+++ Task data

(** What an invoice is read as: token identifiers are written for the network of the
    invoice, a time before the epoch is the epoch. *)
Definition reads_as (a a' : SparkAddress) : Prop :=
  identity_public_key a' = identity_public_key a ∧ network a' = network a ∧
  option_Forall2 (fields_read (network a)) (spark_invoice_fields a) (spark_invoice_fields a').

(** Integers and times within their types. *)
Definition payment_ok (p : SparkAddressPaymentType) : Prop :=
  match p with
  | PayTokens t => from_option (in_u 128) True (tp_amount t)
  | PaySats s => from_option (in_u 64) True (sp_amount s)
  end.

Definition fields_ok (f : SparkInvoiceFields) : Prop :=
  from_option payment_ok True (inv_payment_type f) ∧
  from_option (λ t, t / nanos_per_sec < 2 ^ 63) True (inv_expiry_time f).

Lemma time_read t :
  t / nanos_per_sec < 2 ^ 63 → timestamp_to_time (time_to_timestamp t) = Some (since_epoch t).
Proof.
  intros Ht. unfold timestamp_to_time, time_to_timestamp, as_u64, as_i64, system_time_add. simpl.
  assert (0 ≤ since_epoch t) as H0 by (unfold since_epoch; lia).
  assert (0 ≤ since_epoch t / nanos_per_sec < 2 ^ 63) as Hs.
  { split; [by apply Z.div_pos|]. unfold since_epoch. destruct (Z.max_spec 0 t) as [[_ ->]|[_ ->]]; [done|].
    by vm_compute. }
  pose proof (Z.mod_pos_bound (since_epoch t) nanos_per_sec eq_refl) as Hm.
  pose proof (Z.div_mod (since_epoch t) nanos_per_sec ltac:(done)) as Hd.
  set (q := since_epoch t / nanos_per_sec) in *. set (r := since_epoch t mod nanos_per_sec) in *.
  rewrite (Z.mod_small (q + 2 ^ 63)) by lia. replace (q + 2 ^ 63 - 2 ^ 63) with q by lia.
  rewrite (Z.mod_small q) by lia. rewrite Z.add_0_l, Z.div_mul by done.
  rewrite (proj2 (Z.ltb_lt q _)) by lia. simpl.
  rewrite Z.mod_small by (unfold nanos_per_sec in Hm; lia).
  rewrite Z.mul_comm, <- Hd. unfold q in Hs. by rewrite (proj2 (Z.ltb_lt _ _)) by lia.
Qed.

(** A negative count of seconds, read as [u64], is a time that does not exist: adding it
    panics, for any text that carries one. *)
Lemma negative_seconds_panic s ns : - 2 ^ 63 ≤ s < 0 →
  timestamp_to_time {| ts_seconds := s; ts_nanos := ns |} = None.
Proof.
  intros Hs. unfold timestamp_to_time, system_time_add, as_u64. simpl.
  rewrite <- (Z.mod_add s 1 (2 ^ 64)), (Z.mod_small (s + 1 * 2 ^ 64)) by lia.
  rewrite Z.add_0_l, Z.div_mul by done. destruct (Z.ltb_spec (s + 1 * 2 ^ 64) (2 ^ 63)); [lia|done].
Qed.

Lemma negative_expiry_panics f n pt k :
  length (pif_id f) = 16%nat →
  transpose Key_from_slice (pif_sender_public_key f) = Ok k →
  transpose (λ p, payment_type_from_proto p n) (pif_payment_type f) = Ok pt →
  (∃ t, pif_expiry_time f = Some t ∧ - 2 ^ 63 ≤ ts_seconds t < 0) →
  invoice_fields_from_proto f n = Err Panic.
Proof.
  intros Hid Hk Hp (t & Ht & Hs). unfold invoice_fields_from_proto. rewrite Hid, Ht.
  destruct (pif_sender_public_key f) as [b|]; simpl in *;
    [destruct (Key_from_slice b); simpl in *; [|done]|];
    (destruct (pif_payment_type f) as [p|]; simpl in *;
      [destruct (payment_type_from_proto p n); simpl in *; [|done]|]);
    destruct t; by rewrite negative_seconds_panic.
Qed.

Lemma time_wire t :
  - 2 ^ 63 ≤ ts_seconds (time_to_timestamp t) < 2 ^ 63 ∧
  - 2 ^ 31 ≤ ts_nanos (time_to_timestamp t) < 2 ^ 31.
Proof.
  unfold time_to_timestamp, as_i64. simpl.
  pose proof (Z.mod_pos_bound (since_epoch t) nanos_per_sec eq_refl) as Hm.
  pose proof (Z.mod_pos_bound (since_epoch t / nanos_per_sec + 2 ^ 63) (2 ^ 64) eq_refl).
  unfold nanos_per_sec in *. lia.
Qed.

Lemma since_epoch_idem t : since_epoch (since_epoch t) = since_epoch t.
Proof. unfold since_epoch. lia. Qed.

Lemma payment_read n p p' pp :
  payment_ok p → payment_reads n p p' → payment_type_to_proto p = Ok pp →
  payment_type_from_proto pp n = Ok p'.
Proof.
  destruct p as [[id am]|[am]], p' as [[id' am']|[am']]; simpl; intros Hok; try done.
  - intros [Hid ->] Hto. apply rbind_ok in Hto as (raw & Hraw & [= <-]). simpl.
    assert (map_err (λ e, InvalidPaymentIntent ("Invalid amount: " +:+ e))
      (transpose from_unpadded_be_bytes (to_unpadded_be_bytes <$> am)) = Ok am) as ->.
    { destruct am as [am|]; [|done]. simpl in Hok |- *.
      apply byte_padding_roundtrip in Hok as [-> _]. done. }
    simpl. destruct Hid as [id id' (r & Hd & He)|]; simpl in *.
    + rewrite Hd in Hraw. injection Hraw as <-. simpl. by rewrite He.
    + by injection Hraw as <-.
  - intros [= ->] [= <-]. done.
Qed.

Lemma payment_wire p pp :
  payment_ok p → payment_type_to_proto p = Ok pp →
  match pp with ProtoSats s => from_option (in_u 64) True (psp_amount s) | _ => True end.
Proof.
  destruct p as [[id am]|[am]]; simpl; intros Hok.
  - by intros (? & _ & [= <-])%rbind_ok.
  - by intros [= <-].
Qed.

Lemma fields_to_proto_wire f pf :
  inv_version f = 1 → fields_ok f → invoice_fields_to_proto f = Ok pf → wire_ok pf.
Proof.
  intros Hv [Hp Ht] Hto. apply rbind_ok in Hto as (pp & Hpp & [= <-]).
  unfold wire_ok. simpl. rewrite Hv. split_and!; [by vm_compute| |].
  - destruct (inv_payment_type f) as [p|]; simpl in Hpp; [|by injection Hpp as <-].
    apply rbind_ok in Hpp as (q & Hq & [= <-]). by apply payment_wire in Hq.
  - destruct (inv_expiry_time f); [apply time_wire|done].
Qed.

Lemma fields_from_to_proto n f f' pf :
  fields_ok f → fields_read n f f' → invoice_fields_to_proto f = Ok pf →
  invoice_fields_from_proto pf n = Ok f'.
Proof using al.
  intros [Hp Ht] [Hid Hve Hme Hse Hex Hpay] Hto.
  apply rbind_ok in Hto as (pp & Hpp & [= <-]). unfold invoice_fields_from_proto. simpl.
  assert (throws (transpose (λ pk, map_err AddrInvalidPublicKey (Key_from_slice pk))
    (Key_serialize <$> inv_sender_public_key f)) = Ok (inv_sender_public_key f)) as ->.
  { destruct (inv_sender_public_key f); simpl; [by rewrite Key_from_serialized|done]. }
  simpl. assert (transpose (λ pt, map_err (λ e, InvalidPaymentIntent ("Invalid payment type: " +:+
      AddressError_fmt e)) (payment_type_from_proto pt n)) pp = Ok (inv_payment_type f')) as ->.
  { destruct Hpay as [p p' Hpay|]; simpl in *; [|by injection Hpp as <-].
    apply rbind_ok in Hpp as (q & Hq & [= <-]). simpl. by rewrite (payment_read n p p' q). }
  simpl. rewrite Uuid_bytes_length, Uuid_from_as_bytes. simpl.
  assert (transpose (λ t, or_panic (timestamp_to_time t)) (time_to_timestamp <$> inv_expiry_time f)
    = Ok (A := option Z) (E := exn AddressError) (since_epoch <$> inv_expiry_time f)) as ->.
  { destruct (inv_expiry_time f); simpl; [by rewrite time_read|done]. }
  simpl. rewrite <- Hid, <- Hve, <- Hme, <- Hse, <- Hex. by destruct f'.
Qed.

Lemma reads_as_blocks a a' : reads_as a a' → invoice_blocks a' = invoice_blocks a.
Proof using al.
  destruct a as [k n o], a' as [k' n' o']. intros (Hk & Hn & Hf). simpl in Hk, Hn, Hf. subst k' n'.
  destruct Hf as [f f' [Hid Hve Hme Hse Hex Hpay]|]; [|done].
  unfold invoice_blocks. simpl. rewrite Hid, Hve, Hme, Hse, Hex.
  assert (payment_blocks (inv_payment_type f') = payment_blocks (inv_payment_type f)) as ->.
  { destruct Hpay as [p p' Hp|]; [|done].
    destruct p as [[id am]|[am]], p' as [[id' am']|[am']]; simpl in Hp; [|done..|by injection Hp as ->].
    destruct Hp as [Hpay ->]. simpl.
    destruct Hpay as [id id' (raw & Hd & He)|]; simpl; [|done].
    by rewrite (token_id_read _ _ _ He), Hd. }
  destruct (inv_expiry_time f); simpl; [|done]. by rewrite since_epoch_idem.
Qed.

Lemma compute_invoice_hash_length a h : compute_invoice_hash a = Ok h → length h = 32%nat.
Proof using al. intros (bs & _ & [= <-])%rbind_ok. apply sha256_32. Qed.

++++++

[Assignment] Return exactly, and only, the lines above starting at the line that contains "simpl. destruct Hid" and ending at the line that contains "[by rewrite time_read|done].".

[Response to this task]
    simpl. destruct Hid as [id id' (r & Hd & He)|]; simpl in *.
    + rewrite Hd in Hraw. injection Hraw as <-. simpl. by rewrite He.
    + by injection Hraw as <-.
  - intros [= ->] [= <-]. done.
Qed.

Lemma payment_wire p pp :
  payment_ok p → payment_type_to_proto p = Ok pp →
  match pp with ProtoSats s => from_option (in_u 64) True (psp_amount s) | _ => True end.
Proof.
  destruct p as [[id am]|[am]]; simpl; intros Hok.
  - by intros (? & _ & [= <-])%rbind_ok.
  - by intros [= <-].
Qed.

Lemma fields_to_proto_wire f pf :
  inv_version f = 1 → fields_ok f → invoice_fields_to_proto f = Ok pf → wire_ok pf.
Proof.
  intros Hv [Hp Ht] Hto. apply rbind_ok in Hto as (pp & Hpp & [= <-]).
  unfold wire_ok. simpl. rewrite Hv. split_and!; [by vm_compute| |].
  - destruct (inv_payment_type f) as [p|]; simpl in Hpp; [|by injection Hpp as <-].
    apply rbind_ok in Hpp as (q & Hq & [= <-]). by apply payment_wire in Hq.
  - destruct (inv_expiry_time f); [apply time_wire|done].
Qed.

Lemma fields_from_to_proto n f f' pf :
  fields_ok f → fields_read n f f' → invoice_fields_to_proto f = Ok pf →
  invoice_fields_from_proto pf n = Ok f'.
Proof using al.
  intros [Hp Ht] [Hid Hve Hme Hse Hex Hpay] Hto.
  apply rbind_ok in Hto as (pp & Hpp & [= <-]). unfold invoice_fields_from_proto. simpl.
  assert (throws (transpose (λ pk, map_err AddrInvalidPublicKey (Key_from_slice pk))
    (Key_serialize <$> inv_sender_public_key f)) = Ok (inv_sender_public_key f)) as ->.
  { destruct (inv_sender_public_key f); simpl; [by rewrite Key_from_serialized|done]. }
  simpl. assert (transpose (λ pt, map_err (λ e, InvalidPaymentIntent ("Invalid payment type: " +:+
      AddressError_fmt e)) (payment_type_from_proto pt n)) pp = Ok (inv_payment_type f')) as ->.
  { destruct Hpay as [p p' Hpay|]; simpl in *; [|by injection Hpp as <-].
    apply rbind_ok in Hpp as (q & Hq & [= <-]). simpl. by rewrite (payment_read n p p' q). }
  simpl. rewrite Uuid_bytes_length, Uuid_from_as_bytes. simpl.
  assert (transpose (λ t, or_panic (timestamp_to_time t)) (time_to_timestamp <$> inv_expiry_time f)
    = Ok (A := option Z) (E := exn AddressError) (since_epoch <$> inv_expiry_time f)) as ->.
  { destruct (inv_expiry_time f); simpl; [by rewrite time_read|done]. }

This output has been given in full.